The fact that you mention speech and voice box only confirms that you are interpreting the word language only in terms of the verbal.
” The Voices of Nature also deals with the thorny question of whether animals have language. I explain that there are two sides to this question. Firstly, whether animals can express something other than their current emotion by controlling what they produce—to determine whether animal acoustic communications contain organizational rules similar to those of human language (syllables, words, syntax, etc.). Based on the scientific work of the last 40 years, I defend the idea that we can describe an animal’s acoustic communication as a “language,” because it’s a handy term to use to summarize a system in which an individual sender produces an information-carrying sound signal, but there are as many languages as there are animal species, each is in its own world.
” Biological evolution is the thread that connects us all, human and nonhuman animals alike, and discovering animal languages is a great way to realize just how interconnected we all are on this planet.”
You see from the articles that i am far from alone in my “loose” use of the word language.
I don’t know enough about fishes to refute you, but i am sure ethologists have written something here too.
Octopus in my House documentary.
So you too, BJ, define language as solely verbal in the sense of human spoken language. But we see marine life has language, including fish, which the above article on octopuses makes clear.

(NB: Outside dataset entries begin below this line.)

(** The open log agrees with its records. *)
Definition agrees (hasPath : bool) (k : bytes) (h : records) (a : Audit) : Prop :=
  has_chk a = hasPath ∧ key a = k ∧ last a = last_hash "" h ∧
  seq a = Z.of_nat (length h) ∧ count a = Z.of_nat (length h).

Lemma ValidString_last_hash (k : bytes) (h : records) (prev : string) (seq : Z) :
  chain k prev seq h → ValidString prev = true → ValidString (last_hash prev h) = true.
Proof.
  revert prev seq. induction h as [|[l e] h IH]; intros prev seq; simpl; [done|].
  intros (_ & He & _ & _ & _ & _ & Hc) _. apply (IH _ _ Hc).
  unfold encodable in He. by apply andb_true_iff in He as [_ ?].
Qed.

Lemma saveCheckpoint_ok (wr : bool) (w : world) (k : bytes) (h : records) (a : Audit) (hasPath : bool) :
  chain k "" 0 h → Z.of_nat (length h) < 2 ^ 63 → chk_ok w h → agrees hasPath k h a →
  chk_ok (saveCheckpoint wr w a).2 h ∧ log_file (saveCheckpoint wr w a).2 = log_file w ∧
  key_file (saveCheckpoint wr w a).2 = key_file w.
Proof.
  intros Hc Hlen Hw (_ & _ & Hlast & Hseq & Hcount). unfold saveCheckpoint.
  destruct (has_chk a); [|done]. cbn [negb]. unfold writeCheckpoint.
  destruct (MarshalChk _) as [b|] eqn:Eb; [|done]. destruct wr; [|done]. split_and!; [|done..].
  intros b' Hb'. cbn in Hb'. simplify_eq. eexists _, (length h). split.
  - apply (chk_roundtrip _ _) in Eb; [done|]. unfold chk_encodable, is_i64. cbn.
    rewrite Hlast, (ValidString_last_hash k h "" 0) by done. rewrite !andb_true_iff, !Z.leb_le, !Z.ltb_lt. lia.
  - split; [done|]. cbn. rewrite take_ge by done. auto.
Qed.

Lemma crosscheck_ok (k : bytes) (w : world) (h : records) (hasPath : bool) :
  chain k "" 0 h → Z.of_nat (length h) < 2 ^ 63 → chk_ok w h →
  ∃ chk, loadCheckpoint hasPath w = Ok chk ∧
         crosscheck chk (last_hash "" h) (Z.of_nat (length h)) = None.
Proof.
  intros Hc Hlen Hw. unfold loadCheckpoint. destruct hasPath; [|by exists None]. cbn [negb].
  destruct (chk_file w) as [b|] eqn:Eb; [|by exists None].
  destruct (Hw b Eb) as (c & j & -> & Hj & Hs & Hh). exists (Some c). split; [done|].
  unfold crosscheck. rewrite Hs. destruct (Z.ltb_spec (Z.of_nat (length h)) (Z.of_nat j)); [lia|].
  destruct (Z.eqb_spec (Z.of_nat j) (Z.of_nat (length h))); [|done].
  rewrite Hh, take_ge by lia. by rewrite bool_decide_eq_true_2.
Qed.

(** The repair keeps the complete records and drops what a crash left. *)
Lemma repair_ok (k : bytes) (w : world) (h : records) (t : bytes) (trunc : bool) :
  log_ok k w h t →
  match repairTornTail trunc (log_file w) k with
  | Ok b => default [] b = render h ∧ (b = None → h = []) ∧
      scanAuditFile b k = mkScan h (last_hash "" h) (Z.of_nat (length h)) (Z.of_nat (length h)) None
  | Err _ => trunc = false
  end.
Proof.
  intros (Hc & Hlen & Ht & _ & [Hf|(Hf & -> & ->)]); rewrite Hf; [|done].
  assert (scanAuditFile (Some (render h)) k
          = mkScan h (last_hash "" h) (Z.of_nat (length h)) (Z.of_nat (length h)) None) as Hsc.
  { rewrite scan_render by done. by rewrite (chain_seq k h "" 0) by (done || lia). }
  unfold repairTornTail. rewrite (split_nl_render k h "" 0 t Hc Ht).
  rewrite (repair_loop_chain _ _ _ _ _ Hc). cbn [rbind]. destruct t as [|x t].
  - by rewrite app_nil_r.
  - cbn [length Nat.eqb Nat.add]. rewrite take_app_length. by destruct trunc.
Qed.

Lemma log_ok_set_log (k : bytes) (w : world) (h : records) (t : bytes) (b : option bytes) :
  log_ok k w h t → default [] b = render h → (b = None → h = []) → log_ok k (set_log w b) h [].
Proof.
  intros (Hc & Hlen & _ & Hchk & _) Hb Hn. split_and!; auto; [by apply not_elem_of_nil|].
  rewrite app_nil_r. destruct b; [left; by rewrite <- Hb|right; auto].
Qed.
(** ** Theorems *)

(** [denycache.go, lookup] An invalidation beats the cache.  Let a revocation or
    suspension be in the store when the cache is invalidated.  Whatever lookups were
    in flight, with whatever stale reads, and however the requests, flushes, sweeps
    and the clock interleave afterwards, every lookup of it that starts after the
    invalidation is denied, as long as nobody lifts it (and, on a store that fails
    open, as long as reads do not fault). *)
Theorem invalidation_beats_cache (faults fc : bool) (t now : Z) (st : denyStore) (s0 s2 : cstate)
    (k k' : check) (i : nat) (v : bool) :
  rtc (run_step faults) (start_state t fc st now) s0 → gen (cache s0) < 2 ^ 64 - 1 →
  slot_denied (cstore s0) (slot k) → faults = false ∨ fc = true →
  let s1 := mkCState (invalidate (cache s0) k) (cstore s0) (clock s0) (threads s0) in
  rtc (denied_step faults (slot k)) s1 s2 →
  threads s1 !! i = None → threads s2 !! i = Some (Done k' v) → slot k' = slot k → v = true.
Proof.
  intros Hr Hg Hden Hf s1 Hr2 Hi. pose proof (deny_reachable_ok _ _ _ _ _ _ Hr) as Hok.
  assert (cstate_ok fc t s1) as Hok1 by (eapply (step_ok faults); [exact Hok|split; [constructor|done]]).
  eapply (run_denies faults fc t (slot k) (clock s1)); try done.
  split; cbn.
  - intros e. by rewrite entry_at_invalidate, bool_decide_eq_true_2.
  - intros j k2 ent g Hj _. destruct Hok as (H1 & _ & _ & H4 & _). specialize (H4 j _ g Hj eq_refl).
    rewrite gen_invalidate, wrap_u64_small; lia.
Qed.

(** [denycache.go] A stale allow lapses.  When only the store was written (a
    peer controller's revocation, a lost invalidation), then once no request holds a
    read from before the write, every lookup that starts a ttl later is denied. *)
Theorem stale_allow_lapses (faults fc : bool) (t now : Z) (st : denyStore) (s0 s1 s2 : cstate)
    (k k' : check) (i : nat) (v : bool) :
  rtc (run_step faults) (start_state t fc st now) s0 → faults = false ∨ fc = true →
  (∀ j k2 ent g, threads s0 !! j = Some (Loaded k2 ent g (Some false)) → slot k2 ≠ slot k) →
  rtc (denied_step faults (slot k)) s0 s1 → clock s0 + t ≤ clock s1 → threads s1 !! i = None →
  rtc (denied_step faults (slot k)) s1 s2 →
  threads s2 !! i = Some (Done k' v) → slot k' = slot k → v = true.
Proof.
  intros Hr Hf Hno Hr1 Hclk Hi Hr2. pose proof (deny_reachable_ok _ _ _ _ _ _ Hr) as Hok.
  assert (draining (slot k) (clock s0 + t) s0) as Hdr.
  { destruct Hok as (_ & _ & _ & _ & H5). split; [eauto|]. intros j k2 ent g Hj E. by apply Hno in Hj. }
  destruct (draining_run faults fc t _ _ s0 s1 Hok Hdr Hr1) as [Hok1 Hdr1].
  by eapply (run_denies faults fc t (slot k) (clock s0 + t)).
Qed.
(* ===== verification/Codec.v ===== *)
(** * A concrete codec for the witnesses

    [json.Marshal] and [json.Unmarshal] are parameters of the model; the theorems that
    compose a signer with a verifier assume that decoding inverts encoding on values
    whose strings are UTF-8 (the package replaces what is not).  This file gives a byte
    codec of the signed payloads with that law, so those assumptions have a model in
    which every theorem can be evaluated. *)
From Stdlib Require Import ZArith Lia Strings.Byte Strings.Ascii.
From stdpp Require Import base gmap list strings.
From S2P Require Import Prelude Envelope Trust Grant Lease.
Local Open Scope Z_scope.

(** [json.Marshal]. *)
Class JSONEncode (A : Type) := Marshal : A → option bytes.

(** The strings of a value are UTF-8.  Bytes are base64 in JSON and always pass. *)
Class JSONText (A : Type) := text_ok : A → bool.

(** Decoding inverts encoding on such values. *)
Class JSONLaw (A : Type) `{JSONText A, JSONEncode A, JSONDecode A} : Prop :=
  unmarshal_marshal (a : A) (b : bytes) : text_ok a = true → Marshal a = Some b → Unmarshal b = Some a.

(** Encoding does not fail. *)
Class JSONTotal (A : Type) `{JSONEncode A} : Prop := marshal_total (a : A) : is_Some (Marshal a).

#[export] Instance Signed_text : JSONText Signed := λ e, ValidString (KeyID e).
#[export] Instance Lease_text : JSONText LeasePayload := λ p, ValidString (lp_SessionID p).
#[export] Instance Caps_text : JSONText CapsPayload := λ c, forallb ValidString (ForwardTargets c).
#[export] Instance Delta_text : JSONText DeltaPayload := λ p,
  ValidString (dp_SessionID p) && ValidString (Op p) && ValidString (Target p) &&
  match dp_Caps p with Some c => text_ok c | None => true end.
#[export] Instance Revoke_text : JSONText RevokePayload := λ p, ValidString (rp_SessionID p) && ValidString (Reason p).
#[export] Instance Candidate_text : JSONText RelayCandidate := λ c,
  forallb ValidString [rc_RegionID c; rc_RelayID c; TurnURL c; TurnUser c; TurnPass c; Realm c].
#[export] Instance Grant_text : JSONText SessionGrant := λ g,
  forallb ValidString [ID g; User g; WorkspaceID g; NodeID g; g_Action g; Command g; AttachID g; ForwardTarget g;
    RelayAddr g; RelayToken g; ClientPath g; g_Service g; ServiceKind g; OverlayIP g] &&
  forallb ValidString (Roles g ++ RelayFloor g ++ Routes g) && forallb text_ok (RelayCandidates g).

Module Codec.

(** A self-delimiting encoding: [get] reads one value and leaves the rest. *)
Class Ser (A : Type) := {
  put : A → bytes;
  get : bytes → option (A * bytes);
  get_put (a : A) (rest : bytes) : get (put a ++ rest) = Some (a, rest) }.

#[export] Instance ser_byte : Ser byte.
Proof.
  refine {| put b := [b]; get l := match l with b :: r => Some (b, r) | [] => None end |}. done.
Defined.

#[export] Instance ser_bool : Ser bool.
Proof.
  refine {| put b := [if (b : bool) then x01 else x00];
            get l := match l with x00 :: r => Some (false, r) | x01 :: r => Some (true, r) | _ => None end |}.
  by intros [].
Defined.

#[export] Instance ser_pair {A B : Type} `{Ser A, Ser B} : Ser (A * B).
Proof.
  refine {| put p := put p.1 ++ put p.2;
            get l := match get l with
                     | Some (a, r) => match get r with Some (b, r) => Some ((a, b), r) | None => None end
                     | None => None
                     end |}.
  intros [a b] rest. simpl. by rewrite <- app_assoc, get_put, get_put.
Defined.

(** A value through an isomorphism. *)
Definition ser_iso {A B : Type} `{Ser B} (f : A → B) (g : B → A) (Hgf : ∀ a, g (f a) = a) : Ser A.
Proof.
  refine {| put a := put (f a); get l := match get l with Some (b, r) => Some (g b, r) | None => None end |}.
  intros a rest. by rewrite get_put, Hgf.
Defined.

(** Lists, each element after a continuation mark. *)
Fixpoint put_list {A : Type} `{Ser A} (l : list A) : bytes :=
  match l with [] => [x00] | a :: r => x01 :: put a ++ put_list r end.

Fixpoint get_list {A : Type} `{Ser A} (fuel : nat) (l : bytes) : option (list A * bytes) :=
  match fuel, l with
  | S n, x01 :: r =>
      match get r with
      | Some (a, r) => match get_list n r with Some (l, r) => Some (a :: l, r) | None => None end
      | None => None
      end
  | _, x00 :: r => Some ([], r)
  | _, _ => None
  end.

Lemma get_put_list {A : Type} `{Ser A} (l : list A) (rest : bytes) (fuel : nat) :
  (length (put_list l) ≤ fuel)%nat → get_list fuel (put_list l ++ rest) = Some (l, rest).
Proof.
  revert fuel. induction l as [|a l IH]; intros fuel Hf; simpl in *; [by destruct fuel|].
  destruct fuel as [|n]; [lia|]. rewrite length_app in Hf. simpl.
  by rewrite <- app_assoc, get_put, IH by lia.
Qed.

#[export] Instance ser_list {A : Type} `{Ser A} : Ser (list A).
Proof.
  refine {| put := put_list; get l := get_list (length l) l |}.
  intros l rest. apply get_put_list. rewrite length_app. lia.
Defined.

Definition pos_bits (p : positive) : list bool :=
  (fix go p := match p with xH => [] | xO p => false :: go p | xI p => true :: go p end)%positive p.
Definition bits_pos (l : list bool) : positive :=
  foldr (λ (b : bool) p, if b then xI p else xO p) xH l.

#[export] Instance ser_positive : Ser positive.
Proof. refine (ser_iso pos_bits bits_pos _). intros p. induction p; simpl; [by f_equal..|done]. Defined.

#[export] Instance ser_Z : Ser Z.
Proof.
  refine (ser_iso (λ z, match z with Z0 => (false, (false, 1%positive))
                                | Zpos p => (true, (false, p)) | Zneg p => (true, (true, p)) end)
                  (λ t, if t.1 then if t.2.1 then Zneg t.2.2 else Zpos t.2.2 else Z0) _).
  by intros [].
Defined.

#[export] Instance ser_string : Ser string.
Proof.
  refine (ser_iso (λ s, map byte_of_ascii (String.list_ascii_of_string s))
                  (λ l, String.string_of_list_ascii (map ascii_of_byte l)) _).
  intros s. rewrite map_map, (map_ext _ id), map_id.
  - apply String.string_of_list_ascii_of_string.
  - apply ascii_of_byte_of_ascii.
Defined.

#[export] Instance ser_option {A : Type} `{Ser A} : Ser (option A).
Proof. refine (ser_iso (λ o, match o with Some a => [a] | None => [] end) head _). by intros []. Defined.

(** The signed payloads and the envelope, field by field. *)
#[export] Instance ser_Signed : Ser Signed.
Proof. refine (ser_iso (λ e, (Payload e, (Sig e, KeyID e))) (λ t, mkSigned t.1 t.2.1 t.2.2) _). by intros []. Defined.

#[export] Instance ser_Lease : Ser LeasePayload.
Proof.
  refine (ser_iso (λ p, (lp_SessionID p, (lp_Epoch p, (ExpiryUnixMs p, lp_ClientNoisePub p))))
            (λ t, mkLeasePayload t.1 t.2.1 t.2.2.1 t.2.2.2) _).
  by intros [].
Defined.

#[export] Instance ser_Caps : Ser CapsPayload.
Proof.
  refine (ser_iso (λ c, (Allow c, (c_AllowPTY c, (AllowInput c, (ForwardTargets c,
                          (AllowSFTPWrite c, AllowNewChannels c))))))
            (λ t, mkCaps t.1 t.2.1 t.2.2.1 t.2.2.2.1 t.2.2.2.2.1 t.2.2.2.2.2) _).
  by intros [].
Defined.

#[export] Instance ser_Delta : Ser DeltaPayload.
Proof.
  refine (ser_iso (λ p, (dp_SessionID p, (dp_Epoch p, (Op p, (Target p, (dp_Caps p,
                          (LeaseExpiryUnixMs p, dp_ClientNoisePub p)))))))
            (λ t, mkDeltaPayload t.1 t.2.1 t.2.2.1 t.2.2.2.1 t.2.2.2.2.1 t.2.2.2.2.2.1 t.2.2.2.2.2.2) _).
  by intros [].
Defined.

#[export] Instance ser_Revoke : Ser RevokePayload.
Proof.
  refine (ser_iso (λ p, (rp_SessionID p, (rp_Epoch p, (Reason p, rp_ClientNoisePub p))))
            (λ t, mkRevokePayload t.1 t.2.1 t.2.2.1 t.2.2.2) _).
  by intros [].
Defined.

#[export] Instance ser_Candidate : Ser RelayCandidate.
Proof.
  refine (ser_iso (λ c, (rc_RegionID c, (rc_RelayID c, (TurnURL c, (TurnUser c, (TurnPass c, Realm c))))))
            (λ t, mkRelayCandidate t.1 t.2.1 t.2.2.1 t.2.2.2.1 t.2.2.2.2.1 t.2.2.2.2.2) _).
  by intros [].
Defined.

#[export] Instance ser_Grant : Ser SessionGrant.
Proof.
  refine (ser_iso
    (λ g, ((V g, (ID g, (User g, (Roles g, (WorkspaceID g, (NetworkVNI g, (NodeID g, g_Action g))))))),
          ((Command g, (AttachID g, (AllowPTY g, (AllowDetach g, (ForwardTarget g, (ClientNoisePub g,
            (AgentNoisePub g, RelayAddr g))))))),
           ((RelayFloor g, (RelayToken g, (RelayCandidates g, (ClientPath g, (IssuedAt g, ExpiresAt g))))),
            (MaxSessionTTL g, (g_Record g, (g_Service g, (ServiceKind g, (Routes g, OverlayIP g)))))))))
    (λ '((v, (id, (u, (ro, (w, (vni, (n, a))))))),
         ((c, (at_, (pty, (det, (ft, (cn, (an, ra))))))),
          ((rf, (rt, (rc, (cp, (ia, ea))))), (ttl, (re, (sv, (sk, (rts, oip)))))))),
       mkSessionGrant v id u ro w vni n a c at_ pty det ft cn an ra rf rt rc cp ia ea ttl re sv sk rts oip) _).
  by intros [].
Defined.

(** Encoding, decoding and their law. *)
#[export] Instance enc {A : Type} `{Ser A} : JSONEncode A := λ a, Some (put a).
#[export] Instance dec {A : Type} `{Ser A} : JSONDecode A :=
  λ b, match get b with Some (a, []) => Some a | _ => None end.

#[export] Instance law {A : Type} `{Ser A, JSONText A} : JSONLaw A.
Proof.
  intros a b _ [= <-]. unfold Unmarshal, dec. by rewrite <- (app_nil_r (put a)), get_put.
Qed.

#[export] Instance total {A : Type} `{Ser A} : JSONTotal A.
Proof. intros a. by eexists. Qed.

End Codec.
(** ** Secrets and codes *)

Definition hashToken `{Sha256} (token : string) : string := hex_encode (sha256 (bytes_of_string token)).

(** [strings.NewReplacer("-", "", " ", "")]. *)
Fixpoint strip_separators (s : string) : string :=
  match s with
  | EmptyString => EmptyString
  | String c r =>
      if Ascii.eqb c "-" || Ascii.eqb c " " then strip_separators r else String c (strip_separators r)
  end.

Definition normalizeUserCode (s : string) : string := strip_separators (upper_string (TrimSpace s)).

(** ** Browser sessions *)

Section Login.
Context `{Sha256}.

Definition PutAuthSession (rec : AuthSession) (st : loginStore) : loginStore :=
  st <| sessions_auth ::= <[TokenHash rec := rec]> |>.

Definition GetAuthSession (st : loginStore) (tokenHash : string) : option AuthSession :=
  sessions_auth st !! tokenHash.

Definition DeleteAuthSession (tokenHash : string) (st : loginStore) : loginStore :=
  st <| sessions_auth ::= delete tokenHash |>.

(** The rows a predicate selects are deleted and counted. *)
Definition kill_sessions (dead : AuthSession → bool) (st : loginStore) : nat * loginStore :=
  (size (filter (λ '(_, rec), dead rec = true) (sessions_auth st)),
   st <| sessions_auth ::= filter (λ '(_, rec), dead rec = false) |>).

Definition RevokeAuthSessionsForUser (user : string) (st : loginStore) : nat * loginStore :=
  kill_sessions (λ rec, bool_decide (as_User rec = user)) st.

Definition RevokeAuthSessionsForSubject (provider subject : string) (st : loginStore)
    : nat * loginStore :=
  if bool_decide (subject = "") then (0%nat, st)
  else
    let want := trim_prefix provider "device:" in
    kill_sessions (λ rec, bool_decide (trim_prefix (as_Provider rec) "device:" = want)
                          && bool_decide (as_Subject rec = subject)) st.

Definition SweepExpiredAuthSessions (now : Z) (st : loginStore) : nat * loginStore :=
  kill_sessions (λ rec, (0 <? as_ExpiresUnix rec) && (as_ExpiresUnix rec <=? now)) st.

(** ** WebSocket tickets *)

(** [ticket] is the random secret, [now] the controller's clock. *)
Definition MintWSTicket (ticket sessionTokenHash nodeID : string) (now ttl : Z) (st : loginStore)
    : loginStore :=
  let rec := mkWSTicket (hashToken ticket) sessionTokenHash nodeID (Unix (now + ttl)) in
  st <| ws_tickets ::= <[TicketHash rec := rec]> |>.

Presumably, you reject the term “body language” then.
I’d agree that telling someone to f*** off is not an act in the same way as shooting them is, but it is more than “just a sound” and conveys a strong message of hatred and contempt.
I will admit it were better had i written “All SOCIAL beings have language”, but that is not strictly true, since solitary animals also require language for communication with each other upon meeting, and also with other species as necessary. Their body language (and/or vocal) has reason and emotion behind it. A fire alarm has neither, but merely an inanimate mechanical and artificial effect that is constructed by an animal for a specific purpose. It is not a living response.
Is not the communicating of emotions also language?
Even humans among themselves speak of body language.
And other animals also vocalise.
Their communication is language, which brings me back to the fact that your interpretation of the word is limited to the verbal.